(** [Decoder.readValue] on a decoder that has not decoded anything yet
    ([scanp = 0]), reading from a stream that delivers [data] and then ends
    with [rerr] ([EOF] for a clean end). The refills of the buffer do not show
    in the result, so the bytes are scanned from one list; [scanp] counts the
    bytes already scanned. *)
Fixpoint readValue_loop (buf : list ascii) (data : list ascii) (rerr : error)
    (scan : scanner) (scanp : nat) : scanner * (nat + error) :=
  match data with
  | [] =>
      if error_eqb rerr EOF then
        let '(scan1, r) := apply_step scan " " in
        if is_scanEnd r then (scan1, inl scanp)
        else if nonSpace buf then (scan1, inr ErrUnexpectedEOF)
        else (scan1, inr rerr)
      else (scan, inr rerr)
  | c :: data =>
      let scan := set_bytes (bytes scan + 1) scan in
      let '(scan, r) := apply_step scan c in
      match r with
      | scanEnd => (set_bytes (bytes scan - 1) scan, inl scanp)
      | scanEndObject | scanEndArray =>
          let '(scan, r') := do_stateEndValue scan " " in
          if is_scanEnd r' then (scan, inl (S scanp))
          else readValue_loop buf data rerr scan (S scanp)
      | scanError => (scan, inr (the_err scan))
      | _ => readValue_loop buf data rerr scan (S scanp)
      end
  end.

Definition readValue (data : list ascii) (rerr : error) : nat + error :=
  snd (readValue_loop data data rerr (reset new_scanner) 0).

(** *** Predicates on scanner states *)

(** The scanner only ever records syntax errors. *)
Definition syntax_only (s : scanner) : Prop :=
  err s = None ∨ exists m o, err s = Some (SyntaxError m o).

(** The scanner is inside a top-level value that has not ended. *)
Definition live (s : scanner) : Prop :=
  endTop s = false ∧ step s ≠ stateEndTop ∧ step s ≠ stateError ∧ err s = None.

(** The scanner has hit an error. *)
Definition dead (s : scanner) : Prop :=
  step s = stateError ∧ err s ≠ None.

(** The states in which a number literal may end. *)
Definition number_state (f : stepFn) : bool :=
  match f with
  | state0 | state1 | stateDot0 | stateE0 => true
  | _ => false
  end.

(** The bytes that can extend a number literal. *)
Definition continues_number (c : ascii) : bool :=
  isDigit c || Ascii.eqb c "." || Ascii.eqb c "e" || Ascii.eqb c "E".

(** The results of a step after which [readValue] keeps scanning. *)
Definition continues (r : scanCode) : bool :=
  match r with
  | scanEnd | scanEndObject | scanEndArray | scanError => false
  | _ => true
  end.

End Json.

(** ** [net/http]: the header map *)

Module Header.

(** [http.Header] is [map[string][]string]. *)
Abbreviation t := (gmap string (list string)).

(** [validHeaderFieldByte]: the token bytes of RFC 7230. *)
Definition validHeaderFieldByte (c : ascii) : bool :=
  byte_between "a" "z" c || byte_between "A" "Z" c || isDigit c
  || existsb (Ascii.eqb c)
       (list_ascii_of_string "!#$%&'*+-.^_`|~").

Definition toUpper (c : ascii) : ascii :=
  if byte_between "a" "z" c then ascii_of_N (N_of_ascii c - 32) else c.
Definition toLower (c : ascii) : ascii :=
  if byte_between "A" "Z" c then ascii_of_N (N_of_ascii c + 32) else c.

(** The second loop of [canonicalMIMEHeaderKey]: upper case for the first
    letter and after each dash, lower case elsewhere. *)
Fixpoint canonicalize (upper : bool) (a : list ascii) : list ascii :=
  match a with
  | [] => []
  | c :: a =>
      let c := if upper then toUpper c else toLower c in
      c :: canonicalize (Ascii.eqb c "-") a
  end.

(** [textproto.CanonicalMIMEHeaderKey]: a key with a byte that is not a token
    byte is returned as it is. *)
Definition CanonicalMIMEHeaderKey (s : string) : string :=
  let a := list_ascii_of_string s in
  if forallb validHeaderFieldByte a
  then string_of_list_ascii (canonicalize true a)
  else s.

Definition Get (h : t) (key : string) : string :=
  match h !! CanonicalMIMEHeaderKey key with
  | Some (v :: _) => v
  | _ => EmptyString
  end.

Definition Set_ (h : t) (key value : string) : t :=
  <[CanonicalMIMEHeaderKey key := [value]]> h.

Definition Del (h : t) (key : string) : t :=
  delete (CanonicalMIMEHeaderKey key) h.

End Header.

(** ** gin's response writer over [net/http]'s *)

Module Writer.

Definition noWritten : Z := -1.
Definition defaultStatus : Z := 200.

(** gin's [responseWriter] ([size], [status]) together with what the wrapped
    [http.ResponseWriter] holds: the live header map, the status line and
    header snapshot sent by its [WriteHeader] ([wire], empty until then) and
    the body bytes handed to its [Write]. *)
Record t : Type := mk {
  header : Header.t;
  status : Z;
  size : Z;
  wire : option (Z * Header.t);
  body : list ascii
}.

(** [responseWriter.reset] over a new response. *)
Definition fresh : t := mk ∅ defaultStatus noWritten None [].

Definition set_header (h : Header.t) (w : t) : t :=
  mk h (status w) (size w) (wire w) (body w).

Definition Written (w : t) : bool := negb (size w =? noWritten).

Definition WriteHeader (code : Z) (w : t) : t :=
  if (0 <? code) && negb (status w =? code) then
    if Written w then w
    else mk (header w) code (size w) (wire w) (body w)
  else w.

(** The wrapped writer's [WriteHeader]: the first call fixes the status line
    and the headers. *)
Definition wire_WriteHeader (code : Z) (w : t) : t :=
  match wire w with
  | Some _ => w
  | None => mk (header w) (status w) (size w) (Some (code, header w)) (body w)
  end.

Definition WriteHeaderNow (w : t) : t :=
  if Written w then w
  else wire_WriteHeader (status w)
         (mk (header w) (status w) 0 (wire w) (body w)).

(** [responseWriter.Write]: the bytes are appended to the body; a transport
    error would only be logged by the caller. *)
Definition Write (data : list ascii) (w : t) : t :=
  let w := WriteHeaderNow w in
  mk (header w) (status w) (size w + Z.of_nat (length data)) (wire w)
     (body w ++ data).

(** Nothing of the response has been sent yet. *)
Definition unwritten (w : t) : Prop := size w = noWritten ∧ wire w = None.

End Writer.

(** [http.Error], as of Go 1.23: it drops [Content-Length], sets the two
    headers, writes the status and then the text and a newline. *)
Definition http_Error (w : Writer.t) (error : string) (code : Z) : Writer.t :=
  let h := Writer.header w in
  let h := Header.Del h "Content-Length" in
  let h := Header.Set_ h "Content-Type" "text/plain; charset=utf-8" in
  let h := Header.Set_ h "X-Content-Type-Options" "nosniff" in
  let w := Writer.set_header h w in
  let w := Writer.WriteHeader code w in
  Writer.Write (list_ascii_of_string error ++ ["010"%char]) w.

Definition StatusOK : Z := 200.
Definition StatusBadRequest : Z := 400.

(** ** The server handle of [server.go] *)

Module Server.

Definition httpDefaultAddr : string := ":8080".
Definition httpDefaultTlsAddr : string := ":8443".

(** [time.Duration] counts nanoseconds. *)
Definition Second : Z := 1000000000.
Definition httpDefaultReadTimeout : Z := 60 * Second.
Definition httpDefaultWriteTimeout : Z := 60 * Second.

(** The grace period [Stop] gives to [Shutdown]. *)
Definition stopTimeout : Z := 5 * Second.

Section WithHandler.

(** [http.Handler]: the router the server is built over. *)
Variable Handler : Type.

■ ■ ■ ■

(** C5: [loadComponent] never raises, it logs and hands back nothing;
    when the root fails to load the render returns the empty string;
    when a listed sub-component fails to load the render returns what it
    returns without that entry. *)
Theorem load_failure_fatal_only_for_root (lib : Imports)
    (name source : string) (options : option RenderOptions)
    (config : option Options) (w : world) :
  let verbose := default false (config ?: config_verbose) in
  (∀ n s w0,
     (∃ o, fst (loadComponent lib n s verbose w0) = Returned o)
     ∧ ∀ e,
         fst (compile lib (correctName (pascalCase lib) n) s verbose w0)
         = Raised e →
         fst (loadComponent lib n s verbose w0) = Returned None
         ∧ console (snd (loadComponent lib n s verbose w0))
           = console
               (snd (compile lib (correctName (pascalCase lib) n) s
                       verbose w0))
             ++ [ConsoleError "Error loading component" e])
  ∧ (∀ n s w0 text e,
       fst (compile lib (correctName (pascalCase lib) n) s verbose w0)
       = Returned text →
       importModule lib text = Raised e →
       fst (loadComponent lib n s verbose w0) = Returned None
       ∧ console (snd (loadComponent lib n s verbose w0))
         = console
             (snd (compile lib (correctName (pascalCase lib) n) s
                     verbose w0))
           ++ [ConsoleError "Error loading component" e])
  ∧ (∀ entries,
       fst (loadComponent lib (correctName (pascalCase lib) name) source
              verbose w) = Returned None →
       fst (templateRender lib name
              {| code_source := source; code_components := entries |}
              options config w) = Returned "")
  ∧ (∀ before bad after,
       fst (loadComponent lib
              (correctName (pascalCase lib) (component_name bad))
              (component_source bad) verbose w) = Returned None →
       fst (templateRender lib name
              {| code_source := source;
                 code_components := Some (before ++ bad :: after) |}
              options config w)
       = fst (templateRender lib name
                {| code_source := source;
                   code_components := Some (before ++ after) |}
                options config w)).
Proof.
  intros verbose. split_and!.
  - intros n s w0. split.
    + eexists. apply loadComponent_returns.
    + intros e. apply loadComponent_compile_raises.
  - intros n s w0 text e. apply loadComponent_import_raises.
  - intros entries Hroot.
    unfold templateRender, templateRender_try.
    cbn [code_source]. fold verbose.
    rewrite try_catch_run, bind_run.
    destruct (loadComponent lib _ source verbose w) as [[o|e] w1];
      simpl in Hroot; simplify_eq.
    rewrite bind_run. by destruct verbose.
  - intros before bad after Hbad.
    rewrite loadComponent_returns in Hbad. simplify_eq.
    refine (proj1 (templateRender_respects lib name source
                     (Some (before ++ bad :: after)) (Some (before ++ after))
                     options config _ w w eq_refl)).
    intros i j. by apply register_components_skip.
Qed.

■ ■ ■ ■

#### [PROMPT]
From the listing above, collect every line that mentions the word "intros".

#### [WRITTEN ANSWER]
  intros verbose. split_and!.
  - intros n s w0. split.
    + intros e. apply loadComponent_compile_raises.
  - intros n s w0 text e. apply loadComponent_import_raises.
  - intros entries Hroot.
  - intros before bad after Hbad.
    intros i j. by apply register_components_skip.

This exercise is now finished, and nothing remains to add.